> **Task objective**: Copy each line below containing "more".

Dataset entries
--

(** How the batch loop treats its first file. *)
Lemma prepare_batch_cons (consignas_df : DataFrame) (f : file)
    (fs : list file) :
  prepare_batch unicode_decimal consignas_df (f :: fs) =
    if valid_file unicode_decimal f then
      match extract_id_from_filename unicode_decimal (name f) with
      | Some text_id =>
          consigna <- lookup_consigna consignas_df text_id ;;
          more <- prepare_batch unicode_decimal consignas_df fs ;;
          Ok ({| Item.id_alumno := text_id;
                 Item.curso := extract_curso_from_id unicode_decimal text_id;
                 Item.consigna := consigna;
                 Item.respuesta := read_text_file f |} :: fst more,
              {| Meta.id := text_id;
                 Meta.filename := name f;
                 Meta.consigna := consigna;
                 Meta.curso := extract_curso_from_id unicode_decimal text_id |}
              :: snd more)
      | None => prepare_batch unicode_decimal consignas_df fs
      end
    else prepare_batch unicode_decimal consignas_df fs.
Proof.
  cbn [prepare_batch]. unfold valid_file.
  destruct (extract_id_from_filename unicode_decimal (name f))
    as [[|c text_id]|]; try reflexivity.
  destruct (read_text_file f); reflexivity.
Qed.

--

> **Response below**:
          more <- prepare_batch unicode_decimal consignas_df fs ;;
                 Item.respuesta := read_text_file f |} :: fst more,
              :: snd more)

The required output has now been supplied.